(** The assistant parser always returns, and however a message is cut into
    chunks: the citations are those of the whole message; outside plan mode the
    visible text is the message without citations; in plan mode plan blocks are
    found in the message without citations, and the visible text is what is
    outside them. *)
Theorem assistant_stream_refines (mode : bool) chunks :
  let hidden := hide_citations (mjoin chunks) in
  let evs := line_spec plan_specs (visible_text hidden) in
  ∃ p out, assistant_new mode = Some p ∧ assistant_feed_all p chunks = Some out ∧
    a_citations out = extracted hidden ∧
    if mode then plan_events (plan_segments out) = evs ∧ a_visible_text out = visible_of evs
    else plan_segments out = [] ∧ a_visible_text out = visible_text hidden.
Proof.
  intros hidden evs. exists (mkAssistant mode citation_init plan_new).
  pose proof (citation_feed_whole chunks) as Hwhole. unfold feed_all in Hwhole. fold hidden in Hwhole.
  destruct (feed citation_init chunks) as [[q c]|] eqn:Hf; [|done]. cbn [mbind option_bind] in Hwhole.
  apply (inj Some) in Hwhole. unfold assistant_feed_all.
  destruct (assistant_feed_step chunks (mkAssistant mode citation_init plan_new) q c plan_new_inv Hf)
    as (p1 & out1 & e1 & -> & Hm1 & Hc1 & Hp1 & Hcit1 & Hs1 & Ho1).
  cbn [plan_mode citations plan mbind option_bind] in *. unfold assistant_finish. rewrite Hc1.
  destruct (finish q) as [q2 c2]. cbn [snd] in Hwhole.
  destruct (parse_visible_step (mkAssistant (plan_mode p1) q2 (plan p1)) (visible_text c2) Hp1)
    as (p2 & out2 & e2 & -> & Hm2 & Hc2 & Hp2 & Hcit2 & Hs2 & Ho2).
  cbn [plan_mode citations plan mbind option_bind] in *. rewrite Hm2, Hm1 in *.
  assert (Hvis : visible_text c ++ visible_text c2 = visible_text hidden) by (by rewrite <-Hwhole).
  assert (Hext : extracted c ++ extracted c2 = extracted hidden) by (by rewrite <-Hwhole).
  pose proof (shows_app _ _ _ _ _ _ _ Hs1 Hs2) as Hs.
  destruct mode.
  - pose proof (plan_finish_step (plan p2) Hp2) as Hfin. destruct (finish (plan p2)) as [q3 tail]. cbn [snd] in Hfin.
    assert (Hev : evs = (e1 ++ e2) ++ plan_owes (plan p2) []).
    { unfold evs. change (line_spec plan_specs ?s) with (plan_owes plan_new s). rewrite <-Hvis.
      destruct (Ho1 (visible_text c2)) as [->|]; [|done]. destruct (Ho2 []) as [H2|]; [|done].
      rewrite app_nil_r in H2. by rewrite H2, app_assoc. }
    pose proof (says_app _ _ _ _ Hs Hfin) as [Hpe Hvt]. rewrite <-Hev in Hpe, Hvt.
    cbn [assistant_chunk_app chunk_app extracted visible_text plan_segments a_visible_text] in Hpe, Hvt.
    destruct (chunk_is_empty tail) eqn:He; cbn [negb mbind option_bind]; eexists; (split; [done|]); (split; [done|]);
      cbn [assistant_chunk_app a_citations a_visible_text plan_segments]; (split; [by rewrite Hcit1|]).
    + destruct tail as [[|] [|]]; try done. cbn [visible_text extracted] in Hpe, Hvt. by rewrite !app_nil_r in Hpe, Hvt.
    + by rewrite !app_assoc.
  - cbn [mbind option_bind]. eexists. split; [done|]. split; [done|].
    cbn [assistant_chunk_app a_citations a_visible_text plan_segments]. split; [by rewrite Hcit1|].
    cbn [shows assistant_chunk_app a_visible_text plan_segments] in Hs. destruct Hs as [Hv ->]. by rewrite Hv.
Qed.

(** ** [std::str::from_utf8] *)
Inductive utf8_step : Type :=
| UChar (c : char) (width : nat)
| UInvalid (error_len : nat)
| UIncomplete.

Definition in_range (lo hi b : N) : bool := ((lo <=? b) && (b <=? hi))%N.
Definition is_cont : N → bool := in_range 128 191.
(** The second bytes allowed after a first byte of three or four. *)
Definition second_ok (b0 b1 : N) : bool :=
  if (b0 =? 224)%N then in_range 160 191 b1
  else if (b0 =? 237)%N then in_range 128 159 b1
  else if (b0 =? 240)%N then in_range 144 191 b1
  else if (b0 =? 244)%N then in_range 128 143 b1
  else is_cont b1.

Definition bits (b n : N) : N := N.land b (2 ^ n - 1).
Definition join_bits (x b : N) : N := N.lor (N.shiftl x 6) (bits b 6).

(** The first character of a non-empty byte string. *)
Definition decode_first (bs : list N) : utf8_step :=
  match bs with
  | [] => UIncomplete
  | b0 :: r =>
      if (b0 <? 128)%N then UChar b0 1
      else if in_range 194 223 b0 then
        match r with
        | [] => UIncomplete
        | b1 :: _ => if is_cont b1 then UChar (join_bits (bits b0 5) b1) 2 else UInvalid 1
        end
      else if in_range 224 239 b0 then
        match r with
        | [] => UIncomplete
        | b1 :: r =>
            if second_ok b0 b1 then
              match r with
              | [] => UIncomplete
              | b2 :: _ => if is_cont b2 then UChar (join_bits (join_bits (bits b0 4) b1) b2) 3 else UInvalid 2
              end
            else UInvalid 1
        end
      else if in_range 240 244 b0 then
        match r with
        | [] => UIncomplete
        | b1 :: r =>
            if second_ok b0 b1 then
              match r with
              | [] => UIncomplete
              | b2 :: r =>
                  if is_cont b2 then
                    match r with
                    | [] => UIncomplete
                    | b3 :: _ =>
                        if is_cont b3 then UChar (join_bits (join_bits (join_bits (bits b0 3) b1) b2) b3) 4
                        else UInvalid 3
                    end
                  else UInvalid 2
              end
            else UInvalid 1
        end
      else UInvalid 1
  end.

(** The text decoded, the bytes it took, and why it stopped before the end:
    an incomplete character ([Some None]) or an invalid one. *)
Fixpoint utf8_scan (fuel : nat) (bs : list N) : str * nat * option (option nat) :=
  match fuel with
  | 0 => ([], 0, None)
  | S fuel' =>
      match bs with
      | [] => ([], 0, None)
      | _ =>
          match decode_first bs with
          | UChar c width =>
              let '(text, n, stop) := utf8_scan fuel' (drop width bs) in (c :: text, width + n, stop)
          | UInvalid error_len => ([], 0, Some (Some error_len))
          | UIncomplete => ([], 0, Some None)
          end
      end
  end.
Definition scan (bs : list N) : str * nat * option (option nat) := utf8_scan (length bs) bs.

(** [Utf8Error]: [valid_up_to] and [error_len]. *)
Definition from_utf8 (bs : list N) : result (nat * option nat) str :=
  let '(text, valid_up_to, stop) := scan bs in
  match stop with None => Ok text | Some error_len => Err (valid_up_to, error_len) end.

(** ** [utf8_stream.rs] *)
Inductive Utf8StreamParserError : Type :=
| InvalidUtf8 (valid_up_to error_len : nat)
| IncompleteUtf8AtEof.

Section utf8.
Context {P E : Type} `{!StreamTextParser P E}.

Record Utf8StreamParser := mkUtf8 { utf8_inner : P; pending_utf8 : list N }.

(** [None] is an inner call that does not return. *)
Definition push_bytes (p : Utf8StreamParser) (chunk : list N)
    : option (Utf8StreamParser * result Utf8StreamParserError (StreamTextChunk E)) :=
  let old := pending_utf8 p in
  let buffered := old ++ chunk in
  match from_utf8 buffered with
  | Ok text =>
      '(q, out) ← push_str (utf8_inner p) text;
      Some (mkUtf8 q [], Ok out)
  | Err (valid_up_to, Some error_len) =>
      Some (mkUtf8 (utf8_inner p) (take (length old) buffered), Err (InvalidUtf8 valid_up_to error_len))
  | Err (valid_up_to, None) =>
      if valid_up_to =? 0 then Some (mkUtf8 (utf8_inner p) buffered, Ok empty_chunk) else
      match from_utf8 (take valid_up_to buffered) with
      | Ok text =>
          '(q, out) ← push_str (utf8_inner p) text;
          Some (mkUtf8 q (drop valid_up_to buffered), Ok out)
      | Err (valid_up_to, error_len) =>
          Some (mkUtf8 (utf8_inner p) (take (length old) buffered),
                Err (InvalidUtf8 valid_up_to (default 0 error_len)))
      end
  end.

Definition utf8_finish (p : Utf8StreamParser)
    : option (Utf8StreamParser * result Utf8StreamParserError (StreamTextChunk E)) :=
  match from_utf8 (pending_utf8 p) with
  | Err (valid_up_to, error_len) =>
      Some (p, Err match error_len with
                   | Some error_len => InvalidUtf8 valid_up_to error_len
                   | None => IncompleteUtf8AtEof
                   end)
  | Ok text =>
      '(q, out) ← (if is_empty (pending_utf8 p) then Some (utf8_inner p, empty_chunk)
                   else push_str (utf8_inner p) text);
      let '(q, tail) := finish q in
      Some (mkUtf8 q [], Ok (chunk_app out tail))
  end.

Definition into_inner (p : Utf8StreamParser) : result Utf8StreamParserError P :=
  if is_empty (pending_utf8 p) then Ok (utf8_inner p) else
  match from_utf8 (pending_utf8 p) with
  | Ok _ => Ok (utf8_inner p)
  | Err (valid_up_to, Some error_len) => Err (InvalidUtf8 valid_up_to error_len)
  | Err (_, None) => Err IncompleteUtf8AtEof
  end.

(** Feeding bytes to the end, until an error. *)
Fixpoint feed_bytes (p : Utf8StreamParser) (chunks : list (list N))
    : option (Utf8StreamParser * result Utf8StreamParserError (StreamTextChunk E)) :=
  match chunks with
  | [] => utf8_finish p
  | chunk :: chunks' =>
      '(p, r) ← push_bytes p chunk;
      match r with
      | Err e => Some (p, Err e)
      | Ok out =>
          '(p, rest) ← feed_bytes p chunks';
          Some (p, match rest with Ok rest => Ok (chunk_app out rest) | Err e => Err e end)
      end
  end.
End utf8.
Arguments Utf8StreamParser : clear implicits.

(** ** Decoding in pieces *)
Lemma decode_first_char bs more c w :
  decode_first bs = UChar c w → 1 ≤ w ∧ w ≤ length bs ∧ decode_first (bs ++ more) = UChar c w.
Proof.
  unfold decode_first. destruct bs as [|b0 [|b1 [|b2 [|b3 bs]]]]; [done|..]; cbn [app length];
    intros H; repeat case_match; simplify_eq/=; split_and!; (done || lia).
Qed.
Lemma decode_first_invalid bs more n :
  decode_first bs = UInvalid n → decode_first (bs ++ more) = UInvalid n.
Proof.
  unfold decode_first. destruct bs as [|b0 [|b1 [|b2 [|b3 bs]]]]; [done|..]; cbn [app];
    intros H; repeat case_match; simplify_eq/=; done.
Qed.

Lemma decode_first_take bs c w n :
  decode_first bs = UChar c w → w ≤ n → decode_first (take n bs) = UChar c w.
Proof.
  unfold decode_first. destruct bs as [|b0 [|b1 [|b2 [|b3 bs]]]]; [done|..];
    destruct n as [|[|[|[|n]]]]; cbn [take]; intros H Hn; repeat case_match; simplify_eq/=; (done || lia).
Qed.

Lemma utf8_scan_enough n m bs : length bs ≤ n → length bs ≤ m → utf8_scan n bs = utf8_scan m bs.
Proof.
  revert m bs; induction n as [|n IH]; intros [|m] [|b bs] Hn Hm; try done; cbn in Hn, Hm; try lia.
  cbn [utf8_scan]. destruct (decode_first (b :: bs)) as [c w| |] eqn:Hd; [|done|done].
  destruct (decode_first_char _ [] _ _ Hd) as (Hw & _). rewrite (IH m); [done|..];
    rewrite length_drop; cbn [length]; lia.
Qed.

■ ■ ■ ■ ■

What is being asked: What the answer needs is every line from the data above with "Inductive" in it.

Worked solution:
Inductive utf8_step : Type :=
Inductive Utf8StreamParserError : Type :=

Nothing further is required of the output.